TASK BRIEF: Print the entries once more, unchanged.

===== RECORDS TO PROCESS =====

(* ===== verification/Arp.v ===== *)
(** Address resolution: net/arp.c. *)

From S2P Require Import Prelude Types Queue Delta Heap ByteMem Words NetTypes DevTypes Kernel KInv Sched Semaphore Clock Message.
From S2P Require Import Device Process Sysinit BufPool Packet Eth.

(** [arpcache[i]] *)
Definition getarp (i : Z) : M arpentry := λ s,
  match arpcache (net (dev s)) !! i with Some e => Done e s | None => Fault end.
Definition setarp (i : Z) (f : arpentry → arpentry) : M unit :=
  e ← getarp i; setnet (λ n, set_arpcache (<[i := f e]> (arpcache n)) n).

(** A buffer on the stack, and one in memory. *)
Definition local_buf (l : list Z) (n : Z) : M (list Z) :=
  if bool_decide (n ≤ Z.of_nat (length l)) then ret (take (Z.to_nat n) l) else fault.
Definition mem_buf (a n : Z) : M (list Z) := pkbytes a 0 (Z.to_nat n).

(** [write(ETHER0, (char * )&apkt, sizeof(struct arppacket))] *)
Definition arp_write (apkt : list Z) : M Z := ether_call (ethwrite (local_buf apkt) (Z.of_nat ARPLEN)).

(** ** arp_init: entry 0 keeps the value it has *)
Fixpoint arp_init_loop (n : nat) (i : Z) : M unit :=
  match n with O => ret tt | S n => setarp i (set_arstate AR_FREE);; arp_init_loop n (i + 1) end.
Definition arp_init : M unit := arp_init_loop (Z.to_nat (ARP_SIZ - 1)) 1.

(** ** The loops over the cache: the first entry from [i] on that is looked for *)
Fixpoint arp_find (n : nat) (i : Z) (p : arpentry → bool) : M (option Z) :=
  match n with
  | O => ret None
  | S n => arptr ← getarp i; if p arptr then ret (Some i) else arp_find n (i + 1) p
  end.
Definition arp_search (p : arpentry → bool) : M (option Z) := arp_find (Z.to_nat ARP_SIZ) 0 p.
(** An entry in use with this address. *)
Definition arp_is (addr : Z) (e : arpentry) : bool :=
  negb (bool_decide (arstate e = AR_FREE)) && bool_decide (arpaddr e = addr).

(** ** arp_alloc *)
Definition arp_alloc : M Z :=
  f ← arp_search (λ e, bool_decide (arstate e = AR_FREE));
  match f with
  | Some slot => setarp slot (λ _, zero_arp);; ret slot
  | None =>
    r ← arp_search (λ e, bool_decide (arstate e = AR_RESOLVED));
    match r with
    | Some slot => setarp slot (λ _, zero_arp);; ret slot
    | None => ret SYSERR
    end
  end.

(** ** The packets that are put together field by field *)
Definition arp_make (dst src : list Z) (op : Z) (sndha : list Z) (sndpa : Z) (tarha : list Z) (tarpa : Z)
    (apkt : list Z) : list Z :=
  let p := splice net_ethdst dst apkt in
  let p := splice net_ethsrc src p in
  let p := put16 net_ethtype ETH_ARP p in
  let p := put16 arp_htype ARP_HTYPE p in
  let p := put16 arp_ptype ARP_PTYPE p in
  let p := put8 arp_hlen ARP_HALEN p in
  let p := put8 arp_plen ARP_PALEN p in
  let p := put16 arp_op op p in
  let p := splice arp_sndha sndha p in
  let p := put32 arp_sndpa sndpa p in
  let p := splice arp_tarha tarha p in
  let p := put32 arp_tarpa tarpa p in
  eth_hton_local (arp_hton p).
Definition arp_request (nd : network) (nxthop : Z) (apkt : list Z) : list Z :=
  arp_make (ethbcast nd) (ethucast nd) ARP_OP_REQ (ethucast nd) (ipucast nd) (replicate 6 0) nxthop apkt.
Definition arp_reply (nd : network) (sndha : list Z) (sndpa : Z) (apkt : list Z) : list Z :=
  arp_make sndha (ethucast nd) ARP_OP_RPLY (ethucast nd) (ipucast nd) sndha sndpa apkt.

(** The contents of an array on the stack that has not been written to: all of its
    bytes are written before it is used. *)
Definition fresh_apkt : list Z := replicate ARPLEN 0.

(** ** arp_resolve: [mac] is the address the result is copied to *)

(** Send the request and wait, up to [n] times; the last message. *)
Fixpoint arp_try (n : nat) (apkt : list Z) (msg : Z) : M Z :=
  match n with
  | O => ret msg
  | S n =>
    _ ← arp_write apkt;
    m ← recvtime ARP_TIMEOUT;
    let msg := s32 m in
    if bool_decide (msg = TIMEOUT) then arp_try n apkt msg else ret msg
  end.

Definition arp_resolve (nxthop mac : Z) : M Z :=
  n ← getnet;
  if bool_decide (nxthop = IP_BCAST) || bool_decide (nxthop = ipbcast (NetData n)) then
    setbytes mac 0 (ethbcast (NetData n));; ret OK
  else
    mask ← disable;
    i ← arp_search (arp_is nxthop);
    e ← (match i with Some i => e ← getarp i; ret (Some e) | None => ret None end);
    match e with
    | Some arptr =>
      if bool_decide (arstate arptr = AR_RESOLVED) then
        setbytes mac 0 (arhaddr arptr);; restore mask;; ret OK
      else restore mask;; ret SYSERR
    | None =>
      slot ← arp_alloc;
      if bool_decide (slot = SYSERR) then restore mask;; ret SYSERR
      else
        cur ← gets currpid;
        setarp slot (λ e, set_arpid cur (set_arpaddr nxthop (set_arstate AR_PENDING e)));;
        let apkt := arp_request (NetData n) nxthop fresh_apkt in
        m0 ← recvclr;
        msg ← arp_try (Z.to_nat ARP_RETRY) apkt (s32 m0);
        if bool_decide (msg = SYSERR) then restore mask;; ret SYSERR
        else if bool_decide (msg = TIMEOUT) then
          setarp slot (set_arstate AR_FREE);; restore mask;; ret TIMEOUT
        else
          arptr ← getarp slot;
          setbytes mac 0 (arhaddr arptr);;
          restore mask;;
          ret OK
    end.

(** ** arp_in *)

(** The code behind the notification of a process that waits for the sender's
    address: a reply is done with, and a request is answered. *)
Definition arp_in_answer (pktptr sndpa : Z) (sndha : list Z) (found : option Z) (mask : bool) : M unit :=
  op ← pk16 pktptr arp_op;
  n ← getnet;
  tarpa ← pk32 pktptr arp_tarpa;
  if bool_decide (op = ARP_OP_RPLY)
  then _ ← freebuf pktptr; restore mask
  else if negb (ipvalid (NetData n)) || bool_decide (tarpa ≠ ipucast (NetData n))
  then _ ← freebuf pktptr; restore mask
  else
    ok ← (match found with
          | Some _ => ret true
          | None =>
            slot ← arp_alloc;
            if bool_decide (slot = SYSERR) then ret false
            else
              setarp slot (λ e, set_arstate AR_RESOLVED (set_arhaddr sndha (set_arpaddr sndpa e)));;
              ret true
          end);
    if negb ok then _ ← freebuf pktptr; restore mask
    else
      n ← getnet;
      ha ← pkbytes pktptr arp_sndha 6;
      pa ← pk32 pktptr arp_sndpa;
      _ ← arp_write (arp_reply (NetData n) ha pa fresh_apkt);
      _ ← freebuf pktptr;
      restore mask.

Definition arp_in (pktptr : Z) : M unit :=
  arp_ntoh pktptr;;
  htype ← pk16 pktptr arp_htype;
  ptype ← pk16 pktptr arp_ptype;
  if bool_decide (htype ≠ ARP_HTYPE) || bool_decide (ptype ≠ ARP_PTYPE) then
    _ ← freebuf pktptr; ret tt
  else
    mask ← disable;
    sndpa ← pk32 pktptr arp_sndpa;
    found ← arp_search (arp_is sndpa);
    sndha ← pkbytes pktptr arp_sndha 6;
    (match found with
     | Some slot =>
       setarp slot (set_arhaddr sndha);;
       arptr ← getarp slot;
       if bool_decide (arstate arptr = AR_PENDING) then
         setarp slot (set_arstate AR_RESOLVED);;
         _ ← send (arpid arptr) OK;
         ret tt
       else ret tt
     | None => ret tt
     end);;
    arp_in_answer pktptr sndpa sndha found mask.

=====

ANSWER BELOW:
(* ===== verification/Arp.v ===== *)
(** Address resolution: net/arp.c. *)

From S2P Require Import Prelude Types Queue Delta Heap ByteMem Words NetTypes DevTypes Kernel KInv Sched Semaphore Clock Message.
From S2P Require Import Device Process Sysinit BufPool Packet Eth.

(** [arpcache[i]] *)
Definition getarp (i : Z) : M arpentry := λ s,
  match arpcache (net (dev s)) !! i with Some e => Done e s | None => Fault end.
Definition setarp (i : Z) (f : arpentry → arpentry) : M unit :=
  e ← getarp i; setnet (λ n, set_arpcache (<[i := f e]> (arpcache n)) n).

(** A buffer on the stack, and one in memory. *)
Definition local_buf (l : list Z) (n : Z) : M (list Z) :=
  if bool_decide (n ≤ Z.of_nat (length l)) then ret (take (Z.to_nat n) l) else fault.
Definition mem_buf (a n : Z) : M (list Z) := pkbytes a 0 (Z.to_nat n).

(** [write(ETHER0, (char * )&apkt, sizeof(struct arppacket))] *)
Definition arp_write (apkt : list Z) : M Z := ether_call (ethwrite (local_buf apkt) (Z.of_nat ARPLEN)).

(** ** arp_init: entry 0 keeps the value it has *)
Fixpoint arp_init_loop (n : nat) (i : Z) : M unit :=
  match n with O => ret tt | S n => setarp i (set_arstate AR_FREE);; arp_init_loop n (i + 1) end.
Definition arp_init : M unit := arp_init_loop (Z.to_nat (ARP_SIZ - 1)) 1.

(** ** The loops over the cache: the first entry from [i] on that is looked for *)
Fixpoint arp_find (n : nat) (i : Z) (p : arpentry → bool) : M (option Z) :=
  match n with
  | O => ret None
  | S n => arptr ← getarp i; if p arptr then ret (Some i) else arp_find n (i + 1) p
  end.
Definition arp_search (p : arpentry → bool) : M (option Z) := arp_find (Z.to_nat ARP_SIZ) 0 p.
(** An entry in use with this address. *)
Definition arp_is (addr : Z) (e : arpentry) : bool :=
  negb (bool_decide (arstate e = AR_FREE)) && bool_decide (arpaddr e = addr).

(** ** arp_alloc *)
Definition arp_alloc : M Z :=
  f ← arp_search (λ e, bool_decide (arstate e = AR_FREE));
  match f with
  | Some slot => setarp slot (λ _, zero_arp);; ret slot
  | None =>
    r ← arp_search (λ e, bool_decide (arstate e = AR_RESOLVED));
    match r with
    | Some slot => setarp slot (λ _, zero_arp);; ret slot
    | None => ret SYSERR
    end
  end.

(** ** The packets that are put together field by field *)
Definition arp_make (dst src : list Z) (op : Z) (sndha : list Z) (sndpa : Z) (tarha : list Z) (tarpa : Z)
    (apkt : list Z) : list Z :=
  let p := splice net_ethdst dst apkt in
  let p := splice net_ethsrc src p in
  let p := put16 net_ethtype ETH_ARP p in
  let p := put16 arp_htype ARP_HTYPE p in
  let p := put16 arp_ptype ARP_PTYPE p in
  let p := put8 arp_hlen ARP_HALEN p in
  let p := put8 arp_plen ARP_PALEN p in
  let p := put16 arp_op op p in
  let p := splice arp_sndha sndha p in
  let p := put32 arp_sndpa sndpa p in
  let p := splice arp_tarha tarha p in
  let p := put32 arp_tarpa tarpa p in
  eth_hton_local (arp_hton p).
Definition arp_request (nd : network) (nxthop : Z) (apkt : list Z) : list Z :=
  arp_make (ethbcast nd) (ethucast nd) ARP_OP_REQ (ethucast nd) (ipucast nd) (replicate 6 0) nxthop apkt.
Definition arp_reply (nd : network) (sndha : list Z) (sndpa : Z) (apkt : list Z) : list Z :=
  arp_make sndha (ethucast nd) ARP_OP_RPLY (ethucast nd) (ipucast nd) sndha sndpa apkt.

(** The contents of an array on the stack that has not been written to: all of its
    bytes are written before it is used. *)
Definition fresh_apkt : list Z := replicate ARPLEN 0.

(** ** arp_resolve: [mac] is the address the result is copied to *)

(** Send the request and wait, up to [n] times; the last message. *)
Fixpoint arp_try (n : nat) (apkt : list Z) (msg : Z) : M Z :=
  match n with
  | O => ret msg
  | S n =>
    _ ← arp_write apkt;
    m ← recvtime ARP_TIMEOUT;
    let msg := s32 m in
    if bool_decide (msg = TIMEOUT) then arp_try n apkt msg else ret msg
  end.

Definition arp_resolve (nxthop mac : Z) : M Z :=
  n ← getnet;
  if bool_decide (nxthop = IP_BCAST) || bool_decide (nxthop = ipbcast (NetData n)) then
    setbytes mac 0 (ethbcast (NetData n));; ret OK
  else
    mask ← disable;
    i ← arp_search (arp_is nxthop);
    e ← (match i with Some i => e ← getarp i; ret (Some e) | None => ret None end);
    match e with
    | Some arptr =>
      if bool_decide (arstate arptr = AR_RESOLVED) then
        setbytes mac 0 (arhaddr arptr);; restore mask;; ret OK
      else restore mask;; ret SYSERR
    | None =>
      slot ← arp_alloc;
      if bool_decide (slot = SYSERR) then restore mask;; ret SYSERR
      else
        cur ← gets currpid;
        setarp slot (λ e, set_arpid cur (set_arpaddr nxthop (set_arstate AR_PENDING e)));;
        let apkt := arp_request (NetData n) nxthop fresh_apkt in
        m0 ← recvclr;
        msg ← arp_try (Z.to_nat ARP_RETRY) apkt (s32 m0);
        if bool_decide (msg = SYSERR) then restore mask;; ret SYSERR
        else if bool_decide (msg = TIMEOUT) then
          setarp slot (set_arstate AR_FREE);; restore mask;; ret TIMEOUT
        else
          arptr ← getarp slot;
          setbytes mac 0 (arhaddr arptr);;
          restore mask;;
          ret OK
    end.

(** ** arp_in *)

(** The code behind the notification of a process that waits for the sender's
    address: a reply is done with, and a request is answered. *)
Definition arp_in_answer (pktptr sndpa : Z) (sndha : list Z) (found : option Z) (mask : bool) : M unit :=
  op ← pk16 pktptr arp_op;
  n ← getnet;
  tarpa ← pk32 pktptr arp_tarpa;
  if bool_decide (op = ARP_OP_RPLY)
  then _ ← freebuf pktptr; restore mask
  else if negb (ipvalid (NetData n)) || bool_decide (tarpa ≠ ipucast (NetData n))
  then _ ← freebuf pktptr; restore mask
  else
    ok ← (match found with
          | Some _ => ret true
          | None =>
            slot ← arp_alloc;
            if bool_decide (slot = SYSERR) then ret false
            else
              setarp slot (λ e, set_arstate AR_RESOLVED (set_arhaddr sndha (set_arpaddr sndpa e)));;
              ret true
          end);
    if negb ok then _ ← freebuf pktptr; restore mask
    else
      n ← getnet;
      ha ← pkbytes pktptr arp_sndha 6;
      pa ← pk32 pktptr arp_sndpa;
      _ ← arp_write (arp_reply (NetData n) ha pa fresh_apkt);
      _ ← freebuf pktptr;
      restore mask.

Definition arp_in (pktptr : Z) : M unit :=
  arp_ntoh pktptr;;
  htype ← pk16 pktptr arp_htype;
  ptype ← pk16 pktptr arp_ptype;
  if bool_decide (htype ≠ ARP_HTYPE) || bool_decide (ptype ≠ ARP_PTYPE) then
    _ ← freebuf pktptr; ret tt
  else
    mask ← disable;
    sndpa ← pk32 pktptr arp_sndpa;
    found ← arp_search (arp_is sndpa);
    sndha ← pkbytes pktptr arp_sndha 6;
    (match found with
     | Some slot =>
       setarp slot (set_arhaddr sndha);;
       arptr ← getarp slot;
       if bool_decide (arstate arptr = AR_PENDING) then
         setarp slot (set_arstate AR_RESOLVED);;
         _ ← send (arpid arptr) OK;
         ret tt
       else ret tt
     | None => ret tt
     end);;
    arp_in_answer pktptr sndpa sndha found mask.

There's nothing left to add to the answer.